CCNタンパク質の推定一時構造の模式図 数字は各領域の境界部分のアミノ酸数を示す。また、模式図下部にはCa2+結合領域(第四部参照)が+で示してある。

in situ hybridization, 免疫組織化学、及び硝酸銀染色の結果模式図 各々の方法でシグナルおよび染色が見られた部分はグレイで示してある。1:in situ hybridization: 上皮細胞でのみ発現が見られた。2: 免疫組織化学:CCNは内クチクラの一部にのみ局在していた。3: 硝酸銀染色:外クチクラは全域に、また内クチクラは一部にのみ染色が見られた。(EP,上クチクラ;EX, 外クチクラ;EN, 内クチクラ;EC, 上皮細胞)

in vitro nucleation assay, アミロースビーズ上に形成されたCaCO3結晶の電子顕微鏡写真 CaCO3結晶は矢印で示してある。

審査要旨 要旨を表示する

本論文は、甲殻類の外骨格に存在するcrustocalcin (CCN)というタンパク質の構造、発現および機能の研究に関して述べたものである。本論文は5章からなり、まず第一章では関連分野の従来の研究の状況および本研究の目的について述べられている。第二章はCCNの一次構造、第三章はCCNの発現の組織および時期特異性、第四章は炭酸カルシウム結晶形成におけるCCNの機能についての解析に関して述べられている。最後の第五章では、第二〜四章で述べられた諸結果に関する総合的な考察と今後の研究に関する展望が論じられている。

骨や貝殻など、石灰化した硬組織は脊椎動物・無脊椎動物を問わず広く見られるが、それらにおけるCa結晶形成の制御の分子機構に関する研究例は従来少なかった。とりわけ、無脊椎動物の硬組織でのCaCO3結晶形成の制御に関与する分子に関する知見は乏しく、貝類の外骨格(貝殻)に含まれるタンパク質がCaCO3結晶形成を促進するという報告はあったが、甲殻類を含む他の動物種では同様の機能を持つ分子は同定されていなかった。

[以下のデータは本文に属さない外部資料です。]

(** C5: a child that writes the [N] lines [ls] has the callback invoked on
    those lines, each without its newline, in the order written and none
    twice; with a callback that returns from each invocation, the callback
    is invoked exactly [N] times, on all of them, whatever the watchdog does
    meanwhile. *)
Theorem callback_receives_each_line_once
    (tool : string) (arguments : list string) (f : callback)
    (env : option (list (string * string))) (max_time max_mem : Z)
    (w : world) (ls : list string) :
  Popen (tool_path w) = None ->
  Forall (fun l => newline_free l = true) ls ->
  output w = written ls ->
  (exists n,
     calls (RunProcess_init tool arguments (Some f) env max_time max_mem w)
       = firstn n ls) /\
  ((forall pre l post, ls = pre ++ l :: post -> f pre l = None) ->
   calls (RunProcess_init tool arguments (Some f) env max_time max_mem w) = ls /\
   length (calls (RunProcess_init tool arguments (Some f) env max_time max_mem w))
     = length ls).
Proof.
  intros Hs Hnl Hout.
  assert (Hmap : map rstrip (readlines (output w)) = ls).
  { rewrite Hout, readlines_written by exact Hnl.
    rewrite map_map. rewrite <- (map_id ls) at 2.
    apply map_ext_in. intros l Hl. apply rstrip_line.
    rewrite Forall_forall in Hnl. now apply Hnl. }
  rewrite calls_are_relayed by exact Hs. split.
  - destruct (relay_prefix f (readlines (output w)) []) as (n & E).
    exists n. now rewrite E, Hmap.
  - intros Hf. rewrite relay_calls.
    + simpl. now rewrite Hmap.
    + intros pre l post E. simpl. apply (Hf pre l post). now rewrite <- Hmap.
Qed.

Lemma callback_receives_each_line_once_witness :
  calls (RunProcess_init "python" ["-c"; "for i in range(3): print(i)"]%string
           (Some silent_callback) None sys_maxsize sys_maxsize printer)
    = ["0"; "1"; "2"]%string /\
  length (calls (RunProcess_init "python" ["-c"; "for i in range(3): print(i)"]%string
                   (Some silent_callback) None sys_maxsize sys_maxsize printer))
    = 3%nat.
Proof.
  apply (@callback_receives_each_line_once "python"
           ["-c"; "for i in range(3): print(i)"]%string silent_callback None
           sys_maxsize sys_maxsize printer ["0"; "1"; "2"]%string).
  - reflexivity.
  - repeat constructor.
  - reflexivity.
  - reflexivity.
Defined.

(** A callback that raises ends the relay: the lines after it are not
    handed over. *)
Lemma raising_callback_ends_relay :
  calls (RunProcess_init "tool" [] (Some broken_callback) None 1 sys_maxsize
           (mkWorld Executable (written ["a"; "b"]%string) true
                    (repeat (quiet 0) 20) family [] (-9) 0 0))
    = ["a"%string].
Proof. vm_compute. reflexivity. Qed.

(** ** What the constructor leaves in the object *)

Section ObjectFacts.
Variables (tool : string) (arguments : list string).
Variables (read_stdout : option callback) (env : option (list (string * string))).
Variables (max_time max_memory : Z) (w : world).

Local Abbreviation run :=
  (RunProcess_init tool arguments read_stdout env max_time max_memory w).
Local Abbreviation wd := (thread tool max_time max_memory w).

Lemma thread_keeps_returncode : returncode (self (final wd)) = -1.
Proof.
  unfold thread, enforce_limits. destruct (pid_found w); [|reflexivity].
  now rewrite loop_keeps_returncode.
Qed.

(** No path of the constructor assigns [self.returncode]. *)
Lemma returncode_never_assigned : returncode (object run) = -1.
Proof.
  pose proof thread_keeps_returncode as H.
  unfold RunProcess_init. destruct (Popen (tool_path w)); [reflexivity|].
 
  destruct (snd (relay _ _ _)); destruct (ending wd);
    try destruct (exit_status w =? 0); simpl; exact H.
Qed.

Lemma run_returned_inv :
  result run = Returned ->
  Popen (tool_path w) = None /\
  snd (relay read_stdout [] (readlines (output w))) = None /\
  (forall e, ending wd <> Threw e) /\
  exit_status w = 0 /\
  object run =
    set_user_time (perf_counter_after w (asleep (final wd)) - t_before w)
      (self (final wd)).
Proof.
  unfold RunProcess_init. destruct (Popen (tool_path w)); [discriminate|].
 
  destruct (snd (relay _ _ _)); destruct (ending wd);
    try discriminate;
    destruct (exit_status w =? 0) eqn:E; try discriminate;
    apply Z.eqb_eq in E; intros _; repeat split; auto; discriminate.
Qed.
End ObjectFacts.

(** C6: for a child that exits with status 0 under both ceilings the
    constructor returns; the object then holds the wall-clock time and the
    peak tracked by the watchdog, but its [returncode] attribute is still the
    class default -1, not the exit status. *)
Theorem clean_exit_leaves_returncode_unset
    (tool : string) (arguments : list string) (read_stdout : option callback)
    (env : option (list (string * string))) (max_time max_mem : Z) (w : world) :
  Popen (tool_path w) = None ->
  snd (relay read_stdout [] (readlines (output w))) = None ->
  (forall e, ending (thread tool max_time max_mem w) <> Threw e) ->
  exit_status w = 0 ->
  result (RunProcess_init tool arguments read_stdout env max_time max_mem w)
    = Returned /\
  user_time (object (RunProcess_init tool arguments read_stdout env
                       max_time max_mem w))
    = (perf_counter_after w (asleep (final (thread tool max_time max_mem w)))
       - t_before w)%Q /\
  max_memory (object (RunProcess_init tool arguments read_stdout env
                        max_time max_mem w))
    = _max_memory_used (self (final (thread tool max_time max_mem w))) /\
  returncode (object (RunProcess_init tool arguments read_stdout env
                        max_time max_mem w)) = -1 /\
  returncode (object (RunProcess_init tool arguments read_stdout env
                        max_time max_mem w)) <> exit_status w.
Proof.
  intros Hs Hr He Hx.
  destruct (run_natural_exit tool arguments read_stdout env max_time max_mem w
              Hs Hr He) as [Hres Hobj].
  rewrite Hx in Hres. simpl in Hres.
  pose proof (returncode_never_assigned tool arguments read_stdout env
                max_time max_mem w) as Hrc.
  repeat split; try assumption.
  - now rewrite Hobj.
  - now rewrite Hobj.
  - rewrite Hrc, Hx. discriminate.
Qed.

Lemma clean_exit_leaves_returncode_unset_witness :
  result (RunProcess_init "python" ["-c"; "for i in range(3): print(i)"]%string
            None None sys_maxsize sys_maxsize printer) = Returned /\
  exit_status printer = 0 /\
  returncode (object (RunProcess_init "python"
                        ["-c"; "for i in range(3): print(i)"]%string
                        None None sys_maxsize sys_maxsize printer)) = -1.
Proof.
  destruct (@clean_exit_leaves_returncode_unset "python"
              ["-c"; "for i in range(3): print(i)"]%string None None
              sys_maxsize sys_maxsize printer) as (H1 & _ & _ & H4 & _).
  - reflexivity.
  - vm_compute. reflexivity.
  - intros e. vm_compute. discriminate.
  - reflexivity.
  - split; [exact H1 | split; [reflexivity | exact H4]].
Defined.

(** The older variant does store the exit status, and the polled time. *)
Lemma legacy_clean_exit_sets_returncode
    (tool : string) (arguments : list string)
    (env : option (list (string * string))) (max_time max_memory : Z) (w : world) :
  Popen (tool_path w) = None ->
  (forall e, ending (thread tool max_time max_memory w) <> Threw e) ->
  exit_status w = 0 ->
  result (Legacy.RunProcess_init tool arguments env max_time max_memory w)
    = Returned /\
  returncode (object (Legacy.RunProcess_init tool arguments env
                        max_time max_memory w)) = 0 /\
  stdout (object (Legacy.RunProcess_init tool arguments env
                    max_time max_memory w)) = output w /\
  user_time (object (Legacy.RunProcess_init tool arguments env
                       max_time max_memory w))
    = _user_time (self (final (thread tool max_time max_memory w))).
Proof.
  intros Hs He Hx. unfold Legacy.RunProcess_init. rewrite Hs.
  pose proof (thread_ending tool max_time max_memory w) as H.
  destruct (ending (thread tool max_time max_memory w)) eqn:E;
    try contradiction; try (exfalso; eapply He; reflexivity);
    rewrite Hx; simpl; auto.
Qed.

Lemma legacy_printer :
  result (Legacy.RunProcess_init "python" [] None sys_maxsize sys_maxsize printer)
    = Returned /\
  returncode (object (Legacy.RunProcess_init "python" [] None
                        sys_maxsize sys_maxsize printer)) = 0 /\
  (user_time (object (Legacy.RunProcess_init "python" [] None
                        sys_maxsize sys_maxsize printer)) == 3 # 10)%Q.
Proof. vm_compute. repeat split. Qed.

(** ** The reported time *)

(** C7: when the child ends by itself, the [_user_time] left in the object
    is the difference of the two readings of [perf_counter], the first one
    taken before the spawn: the time outside the sleeps plus the time really
    slept, whatever total the rounds had accumulated. *)
Theorem user_time_is_wall_clock
    (tool : string) (arguments : list string) (read_stdout : option callback)
    (env : option (list (string * string))) (max_time max_memory : Z) (w : world) :
  Popen (tool_path w) = None ->
  snd (relay read_stdout [] (readlines (output w))) = None ->
  (forall e, ending (thread tool max_time max_memory w) <> Threw e) ->
  user_time (object (RunProcess_init tool arguments read_stdout env
                       max_time max_memory w))
    = (perf_counter_after w (asleep (final (thread tool max_time max_memory w)))
       - t_before w)%Q /\
  (user_time (object (RunProcess_init tool arguments read_stdout env
                        max_time max_memory w))
   == overhead w + asleep (final (thread tool max_time max_memory w)))%Q.
Proof.
  intros Hs Hr He.
  destruct (run_natural_exit tool arguments read_stdout env max_time max_memory w
              Hs Hr He) as [_ Hobj].
  rewrite Hobj. unfold user_time, perf_counter_after. simpl.
  split; [reflexivity | ring].
Qed.

Lemma user_time_is_wall_clock_witness :
  (user_time (object (RunProcess_init "python" [] None None
                        sys_maxsize sys_maxsize printer)) == 46 # 100)%Q /\
  (_user_time (self (final (thread "python" sys_maxsize sys_maxsize printer)))
   == 3 # 10)%Q.
Proof.
  destruct (@user_time_is_wall_clock "python" [] None None
              sys_maxsize sys_maxsize printer) as [_ H].
  - reflexivity.
  - vm_compute. reflexivity.
  - intros e. vm_compute. discriminate.
  - split; [rewrite H|]; vm_compute; reflexivity.
Defined.

(** ** A tool that cannot be spawned *)

(** C8, as the code has it: when the tool path names no file, the
    constructor raises [ToolNotFoundError] with the tool name; no watchdog
    was submitted, no round ran, nothing was killed and the callback was not
    invoked. *)
Theorem missing_tool_raises_ToolNotFoundError
    (tool : string) (arguments : list string) (read_stdout : option callback)
    (env : option (list (string * string))) (max_time max_mem : Z) (w : world) :
  tool_path w = Missing ->
  result (RunProcess_init tool arguments read_stdout env max_time max_mem w)
    = Raised (ToolNotFoundError tool) /\
  watchdog (RunProcess_init tool arguments read_stdout env max_time max_mem w)
    = None /\
  ticks (RunProcess_init tool arguments read_stdout env max_time max_mem w) = O /\
  kills (RunProcess_init tool arguments read_stdout env max_time max_mem w) = [] /\
  calls (RunProcess_init tool arguments read_stdout env max_time max_mem w) = [].
Proof.
  intros H. unfold ticks, kills, RunProcess_init. rewrite H. simpl.
  repeat split.
Qed.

論文提出者は甲殻類クルマエビの外骨格に含まれるCCNというタンパク質に着目し、その構造、機能、発現に関する研究を行った。まず、CCNのcDNAクローニングを行ってCCNの一次構造を明らかにし、一部に脊椎動物の骨に含まれるタンパク質と類似の配列が見られるものの全体としては新奇な配列を持つタンパク質であることを示した(第一章)。次に、CCNのmRNAの発現について調べ、外骨格に隣接する上皮細胞において石灰化に先立つ時期に発現が見られることを示した。また、免疫組織化学的解析を行い、CCNが外骨格の強く石灰化した部分に存在することを示した(第二章)。論文提出者は、CCNが石灰化を調節する能力を持つかどうかを直接調べるために、新たにin vitroでの核形成実験系を構築し、CCNはCaCO3結晶の形成を促進すること、またその関与は結晶核形成のステップで起こっていることを示した(第三章)。

上に述べたように、CaCO3結晶の形成を促進する分子に関する報告は少数であり(軟体動物で2例)、甲殻類では同様の分子に関する報告は従来無かった。また、論文提出者がin vitroでCCNの機能を調べるために用いた解析手法はオリジナルなものである。よって、本論文に述べられている内容は、研究結果の点でも用いた研究手法の点でも、学位論文として十分なオリジナリティーを有するものと考えられる。

なお、本論文第二章は、渡邉俊樹、Petra Perssonとの共同研究であるが、論文提出者が主体となって研究を行ったもので、論文提出者の寄与が十分であると判断する。